== Exercise brief ==
Look for "Hpad" in every line of the listing. Copy the lines that have it.

>>>

(** * AI test generator (app.py): prompt rendering, refinement and
      fenced-code extraction

    A shallow embedding of [ai-test-generator/app.py].  Python values coming
    from a parsed JSON/YAML document are modelled by the tree type [pyval];
    a Python [dict] is an association list in insertion order; a Python
    [str] is a Rocq [string] read one character per code point (code points
    above 255 and floating-point numbers are outside the model).  Exceptions
    are values of type [exn]; the two route handlers run in a small
    state-and-exception monad over a [world] made of the file system and the
    log of prompts sent to the generation client.  Paths follow the POSIX
    rules of [os.path.join] and are compared as strings; the collaborators
    outside app.py ([secure_filename], [SpecParser], [GraniteClient]) are
    parameters of the handlers. *)

From Stdlib Require Import String Ascii List ZArith Lia Bool Arith.
From Stdlib Require Import DecimalString.
Import ListNotations.

Set Warnings "-register-all".

Local Open Scope list_scope.
Local Open Scope string_scope.

(* ================================================================= *)
(** ** Python string primitives *)

Module PyStr.

(** The line feed, and a helper to write multi-line literals line by line:
    [lines [a; b; c]] is the text [a\nb\nc]. *)
Definition nl : string := String (ascii_of_nat 10) "".
(** * Financial risk flags: a shallow embedding of [rules.py] and [app.py]

    The rule-evaluation core takes the Python object produced by
    [json.loads] and derives three flags from it.  The embedding keeps the
    Python data (dictionaries, lists, [int], [float], [str], [bool],
    [None]) and the Python exceptions: every operation returns either a
    value or the exception it raises, and [try ... except KeyError] is a
    handler on that result. *)

From Stdlib Require Import ZArith QArith Qpower String Floats.SpecFloat Lia.
From stdpp Require Import base option list gmap strings.

#[local] Open Scope string_scope.
#[local] Open Scope Z_scope.

(** ** Exceptions and results *)

(** The exceptions the program can end with.  The last two come from
    reading and decoding the upload only. *)
Inductive exn : Set :=
| KeyError | IndexError | TypeError | AttributeError
| ZeroDivisionError | OverflowError
| UnicodeDecodeError | RecursionError.

#[global] Instance exn_eq_dec : EqDecision exn := ltac:(solve_decision).

Inductive result (A : Type) : Type :=
| Ok (a : A)
| Raise (e : exn).
Arguments Ok {A} a.
Arguments Raise {A} e.

#[global] Instance result_ret : MRet result := fun _ a => Ok a.
#[global] Instance result_bind : MBind result := fun _ _ f m =>
  match m with
  | Ok a => f a
  | Raise e => Raise e
  end.

(** [try: body except e: handler].  Only the named exception is caught. *)
Definition try_except {A} (body : result A) (e : exn) (handler : result A)
  : result A :=
  match body with
  | Ok a => Ok a
  | Raise e' => if decide (e' = e) then handler else Raise e'
  end.

Definition returns {A} (r : result A) : Prop := exists a, r = Ok a.

(** The exceptions of the arithmetic, and the results that are a value
    or one of them. *)
Definition arithmetic (e : exn) : Prop :=
  e = ZeroDivisionError \/ e = OverflowError.

Definition arithmetic_only {A} (r : result A) : Prop :=
  match r with
  | Ok _ => True
  | Raise e => arithmetic e
  end.

(** ** Python values *)

Module Py.

(** The objects [json.loads] builds.  A [float] is an IEEE 754 binary64
    number, held in the Standard Library's [spec_float]. *)
#[warnings="-register-all"]
Inductive value : Type :=
| JNull
| JBool (b : bool)
| JInt (z : Z)
| JFloat (f : spec_float)
| JStr (s : string)
| JList (l : list value)
| JDict (d : gmap string value).

Definition prec : Z := 53.
Definition emax : Z := 1024.

Definition f_zero : spec_float := S754_zero false.                  (* 0.0 *)
Definition f_quarter : spec_float :=                               (* 0.25 *)
  Eval cbv in binary_normalize prec emax 1 (-2) false.

(** *** Subscription and [.get] *)

(** [l[i]] on a list: negative indices count from the end. *)
Definition list_index {A} (l : list A) (i : Z) : option A :=
  let n := Z.of_nat (length l) in
  if 0 <=? i then l !! Z.to_nat i
  else if - n <=? i then l !! Z.to_nat (n + i)
  else None.

Definition chars (s : string) : list value :=
  (fun a => JStr (String a EmptyString)) <$> list_ascii_of_string s.

(** [v[k]] with a string key.  Only a dictionary accepts it. *)
Definition getitem_str (v : value) (k : string) : result value :=
  match v with
  | JDict d => match d !! k with
               | Some x => Ok x
               | None => Raise KeyError
               end
  | _ => Raise TypeError
  end.

(** [v[i]] with an integer.  The keys of a dictionary are strings, so an
    integer key is never found. *)
Definition getitem_int (v : value) (i : Z) : result value :=
  match v with
  | JList l => match list_index l i with
               | Some x => Ok x
               | None => Raise IndexError
               end
  | JStr s => match list_index (chars s) i with
              | Some x => Ok x
              | None => Raise IndexError
              end
  | JDict _ => Raise KeyError
  | _ => Raise TypeError
  end.

(** [v.get(k, dflt)]: a method of dictionaries only. *)
Definition get (v : value) (k : string) (dflt : value) : result value :=
  match v with
  | JDict d => Ok (default dflt (d !! k))
  | _ => Raise AttributeError
  end.

(** The items a [for] loop sees.  A dictionary yields its keys and a
    string its characters. *)
Definition iter (v : value) : result (list value) :=
  match v with
  | JList l => Ok l
  | JDict d => Ok (JStr <$> (map_to_list d).*1)
  | JStr s => Ok (chars s)
  | _ => Raise TypeError
  end.

(** [v == "..."] against a string literal. *)
Definition eq_str (v : value) (s : string) : bool :=
  match v with
  | JStr t => bool_decide (t = s)
  | _ => false
  end.

(** *** Numbers *)

(** The exact value of a number.  Python compares [int] and [float]
    by exact value, so comparisons go through this type. *)
Inductive number : Set :=
| Nan
| Inf (neg : bool)
| Fin (q : Q).

Definition float_value (f : spec_float) : number :=
  match f with
  | S754_zero _ => Fin 0
  | S754_infinity s => Inf s
  | S754_nan => Nan
  | S754_finite s m e => Fin (inject_Z (cond_Zopp s (Zpos m)) * 2 ^ e)
  end.

(** [bool] is a subclass of [int]. *)
Definition as_int (v : value) : option Z :=
  match v with
  | JInt z => Some z
  | JBool b => Some (Z.b2z b)
  | _ => None
  end.

Definition number_of (v : value) : option number :=
  match v with
  | JFloat f => Some (float_value f)
  | _ => (fun z => Fin (inject_Z z)) <$> as_int v
  end.

Definition num_compare (a b : number) : option comparison :=
  match a, b with
  | Nan, _ | _, Nan => None
  | Inf s1, Inf s2 =>
      Some (match s1, s2 with
            | true, false => Lt
            | false, true => Gt
            | _, _ => Eq
            end)
  | Inf s, Fin _ => Some (if s then Lt else Gt)
  | Fin _, Inf s => Some (if s then Gt else Lt)
  | Fin p, Fin q => Some (p ?= q)%Q
  end.

(** [a >= c] and [a <= c] where [c] is a number; any other kind of [a]
    is a [TypeError]. *)
Definition ge (a c : value) : result bool :=
  match number_of a, number_of c with
  | Some x, Some y =>
      Ok (match num_compare x y with
          | Some (Gt | Eq) => true
          | _ => false
          end)
  | _, _ => Raise TypeError
  end.
(** X17: the entry point runs the padding pass, then the bias pass, then the
    two finalisers, and stops at the first failure.  Whatever graph the two
    rewrites leave (to the finalisers, or at the failure), they have only
    appended tensors to it, and every operation of the original graph is
    still there with its name, its attributes apart from [padding] and its
    second input; an operation of an unsupported kind is exactly as it
    was. *)
Theorem pre_conversion_pass_stages (generate_missing_names assert_consistent : M unit) g :
  ∃ r g2,
    (_transform_extract_padding;;; _transform_extract_bias_add) g = (r, g2) ∧
    pre_conversion_pass generate_missing_names assert_consistent g =
      match r with
      | Ok _ => (generate_missing_names;;; assert_consistent) g2
      | Err e => (Err e, g2)
      end ∧
    tensors g `prefix_of` tensors g2 ∧
    ∀ j o, operations g !! j = Some o →
      ∃ o', operations g2 !! j = Some o' ∧
            name o' = name o ∧
            (∀ key, key ≠ "padding" → attribs o' !! key = attribs o !! key) ∧
            inputs o' !! 1%nat = inputs o !! 1%nat ∧
            (¬ In (name o) supported_ops → o' = o).
Proof.
  pose proof (padding_inv_pass g) as (Hp1 & Hops1 & _). unfold final in *.
  unfold pre_conversion_pass.
  assert (Hidx : ∀ o o', drop 1 (inputs o') = drop 1 (inputs o) →
                         inputs o' !! 1%nat = inputs o !! 1%nat).
  { intros o o' Hd.
    assert (Hl : ∀ l : list nat, l !! 1%nat = drop 1 l !! 0%nat)
      by (intros l; by rewrite lookup_drop).
    by rewrite !Hl, Hd. }
  destruct (_transform_extract_padding g) as [[[] | e] g1] eqn:Hpad; cbn [snd] in *.
  - pose proof (bias_inv_pass g1) as (Hp2 & Hops2 & _). unfold final in *.
    destruct (_transform_extract_bias_add g1) as [r2 g2] eqn:Hbias; cbn [snd] in *.
    exists r2, g2. split; [unfold bind; by rewrite Hpad, Hbias |].
    split.
    { unfold bind. rewrite Hpad, Hbias. by destruct r2 as [[] |]. }
    split; [by etrans |].
    intros j o Ho.
    destruct (Hops1 j o Ho) as (o1 & Ho1 & Hn1 & _ & Hd1 & _ & Ha1 & Hu1).
    destruct (Hops2 j o1 Ho1) as (o2 & Ho2 & Hn2 & Ha2 & Ht2 & _ & _ & Hu2).
    exists o2. split; [done |]. split; [congruence |].
    split; [intros key Hk; rewrite Ha2; by apply Ha1 |].
    split.
    + rewrite <- (Hidx o o1 Hd1).
      rewrite <- (lookup_take_lt (inputs o2) 2 1), <- (lookup_take_lt (inputs o1) 2 1)
        by lia.
      by rewrite Ht2.
    + intros Hns. rewrite Hu2; [by apply Hu1 |].
      intros Hb. apply Hns. rewrite <- Hn1. by apply has_bias_supported.
  - exists (Err e), g1. split; [unfold bind; by rewrite Hpad |].
    split; [unfold bind; by rewrite Hpad |].
    split; [done |].
    intros j o Ho.
    destruct (Hops1 j o Ho) as (o1 & Ho1 & Hn1 & _ & Hd1 & _ & Ha1 & Hu1).
    exists o1. split; [done |]. split; [done |]. split; [done |].
    split; [by apply Hidx | done].
Qed.
(** * The live viewer of the werewolf game: scene parser, scene synchronizer,
      typing indicator, polling loop, start-up and sidebar of
      [viewer/app.js].

    JavaScript strings are modelled as sequences of UTF-16 code units, the
    [Set] of loaded scenes as a [gset], the objects used as dictionaries
    ([sceneDivs], [charDescriptions], [ROLE_ICON]) as [gmap]s or tables of
    their own properties together with what they inherit from
    [Object.prototype], and the promise chains of [init], [poll], [update]
    and [loadScenes] as state transformers over one cycle's server
    replies.

    What the model takes for granted: a reply that arrives has the shape of
    its endpoint (strings where names are expected, a list of names for the
    scene list); names are well-formed UTF-16, so that [encodeURIComponent]
    returns; when the script starts, [Object.prototype] holds the methods
    of the language and nothing else; the numbers of the state are
    integers; the page has no element with the id of the typing indicator
    outside [$scenes]; one cycle runs at a time, and the scroll listener
    runs between two cycles. *)

From Stdlib Require Import NArith ZArith Ascii String DecimalString.
From stdpp Require Import gmap list strings.

Open Scope N_scope.

(* ================================================================== *)
(** * Part I: definitions                                               *)
(* ================================================================== *)

(** ** Strings *)

(** A JavaScript string: its UTF-16 code units. *)
Abbreviation jsstring := (list N).

(** An ASCII literal as code units. *)
Definition lit (s : string) : jsstring :=
  map N_of_ascii (list_ascii_of_string s).

(** A markup literal of the source; the apostrophe stands for the double
    quote character that the source writes inside its single-quoted
    strings. *)
Definition markup (s : string) : jsstring :=
  map (fun c => if c =? 39 then 34 else c) (lit s).

(** The markers of the narrative format. *)
Definition OPEN_QUOTE : N := 0x300c.   (* 「 *)
Definition CLOSE_QUOTE : N := 0x300d.  (* 」 *)
Definition HBAR : N := 0x2015.         (* ― *)
Definition LPAREN : N := 0xff08.       (* （ *)
Definition RPAREN : N := 0xff09.       (* ） *)
Definition LF : N := 10.
Definition CR : N := 13.

(** ECMAScript [WhiteSpace] code points (all in the basic plane). *)
Definition isWhiteSpace (c : N) : bool :=
  (c =? 9) || (c =? 11) || (c =? 12) || (c =? 32) || (c =? 0xa0)
  || (c =? 0x1680) || ((0x2000 <=? c) && (c <=? 0x200a))
  || (c =? 0x202f) || (c =? 0x205f) || (c =? 0x3000) || (c =? 0xfeff).

(** ECMAScript [LineTerminator] code points: what [.] refuses to match. *)
Definition isLineTerminator (c : N) : bool :=
  (c =? 10) || (c =? 13) || (c =? 0x2028) || (c =? 0x2029).

(** The class [\s], also the characters removed by [trim]. *)
Definition isSpace (c : N) : bool := isWhiteSpace c || isLineTerminator c.

(** [text.split(sep)] for a one-unit separator. *)
Fixpoint js_split (sep : N) (text : jsstring) : list jsstring :=
  match text with
  | [] => [[]]
  | c :: rest =>
      if c =? sep then [] :: js_split sep rest
      else match js_split sep rest with
           | l :: ls => (c :: l) :: ls
           | [] => [[c]]
           end
  end.

(** [pieces.join(sep)], used to state what [js_split] computes. *)
Fixpoint js_join (sep : N) (pieces : list jsstring) : jsstring :=
  match pieces with
  | [] => []
  | [p] => p
  | p :: ps => p ++ sep :: js_join sep ps
  end.

Fixpoint trimStart (s : jsstring) : jsstring :=
  match s with
  | c :: rest => if isSpace c then trimStart rest else s
  | [] => []
  end.

Definition trimEnd (s : jsstring) : jsstring := rev (trimStart (rev s)).

Definition trim (s : jsstring) : jsstring := trimEnd (trimStart s).

(** [s === ""] *)
Definition isEmpty (s : jsstring) : bool :=
  match s with [] => true | _ => false end.

(** Equality of strings, [===]. *)
Fixpoint str_eqb (s t : jsstring) : bool :=
  match s, t with
  | [], [] => true
  | c :: s', d :: t' => (c =? d) && str_eqb s' t'
  | _, _ => false
  end.

Fixpoint startsWith (s prefix : jsstring) {struct prefix} : bool :=
  match prefix, s with
  | [], _ => true
  | p :: prefix', c :: s' => (c =? p) && startsWith s' prefix'
  | _ :: _, [] => false
  end.

Definition endsWith (s suffix : jsstring) : bool :=
  startsWith (rev s) (rev suffix).

(** [s.slice(0, -1)] *)
Definition slice_0_m1 (s : jsstring) : jsstring :=
  take (length s - 1)%nat s.

(** Truthiness of a string value. *)
Definition truthy (s : jsstring) : bool := negb (isEmpty s).

(** Decimal rendering of a non-negative integer. *)
Definition decimal (z : Z) : jsstring :=
  lit (NilZero.string_of_uint (N.to_uint (Z.to_N z))).

(** ** Scene parsing *)

Inductive Block : Type :=
  | Speech (name text : jsstring)
  | Separator (text : jsstring)
  | Narration (text : jsstring).

(** [(.+)$]: at least one unit, none of them a line terminator, up to the
    end of the input. *)
Definition dotPlusToEnd (s : jsstring) : bool :=
  negb (isEmpty s) && forallb (fun c => negb (isLineTerminator c)) s.

(** The backtracking search of [/^(\S+?)「(.+)$/] once the lazy group holds
    the units of [name_rev] (in reverse): try to close the group here, and
    otherwise let it take one more non-space unit. *)
Fixpoint speechMatch_from (name_rev rest : jsstring)
  : option (jsstring * jsstring) :=
  match rest with
  | [] => None
  | c :: rest' =>
      if (c =? OPEN_QUOTE) && dotPlusToEnd rest'
      then Some (rev name_rev, rest')
      else if isSpace c then None
      else speechMatch_from (c :: name_rev) rest'
  end.

(** [line.match(/^(\S+?)「(.+)$/)]: the two groups, or [None] for [null]. *)
Definition speechMatch (line : jsstring) : option (jsstring * jsstring) :=
  match line with
  | [] => None
  | c :: rest => if isSpace c then None else speechMatch_from [c] rest
  end.

(** The closing marker of a speech is dropped when the text ends with it. *)
Definition stripClose (content : jsstring) : jsstring :=
  if endsWith content [CLOSE_QUOTE] then slice_0_m1 content else content.

(** The classification of a line that is not blank: speech, separator or
    narration, the first rule that applies. *)
Definition classifyLine (line : jsstring) : Block :=
  match speechMatch line with
  | Some (name, content) => Speech name (stripClose content)
  | None =>
      if startsWith line [HBAR; HBAR] then Separator line
      else Narration line
  end.

(** The body of the loop of [parseScene] for one line: [None] is
    [continue] on a blank line, [Some b] the block that is pushed. *)
Definition parseLine (line : jsstring) : option Block :=
  if isEmpty (trim line) then None else Some (classifyLine line).

Fixpoint parseScene_loop (lines : list jsstring) (blocks : list Block)
  : list Block :=
  match lines with
  | [] => blocks
  | line :: lines' =>
      match parseLine line with
      | None => parseScene_loop lines' blocks
      | Some b => parseScene_loop lines' (blocks ++ [b])
      end
  end.

Definition parseScene (text : jsstring) : list Block :=
  parseScene_loop (js_split LF text) [].

(** ** Rendering of blocks *)

(** What the script takes from the browser: [encodeURIComponent]; the
    serialisation of a text node, which is what [esc] reads back from the
    element it builds; the text of a method of [Object.prototype] after the
    keyword [function], which depends on the engine; and the text of a
    number that is an integer beyond 2^53, where a double does not hold
    every integer. *)
Class Browser := {
  encodeURIComponent : jsstring -> jsstring;
  textNodeInnerHTML : jsstring -> jsstring;
  nativeFunctionText : jsstring -> jsstring;
  doubleText : Z -> jsstring
}.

<<<

== Answer space ==
  destruct (_transform_extract_padding g) as [[[] | e] g1] eqn:Hpad; cbn [snd] in *.
    exists r2, g2. split; [unfold bind; by rewrite Hpad, Hbias |].
    { unfold bind. rewrite Hpad, Hbias. by destruct r2 as [[] |]. }
  - exists (Err e), g1. split; [unfold bind; by rewrite Hpad |].
    split; [unfold bind; by rewrite Hpad |].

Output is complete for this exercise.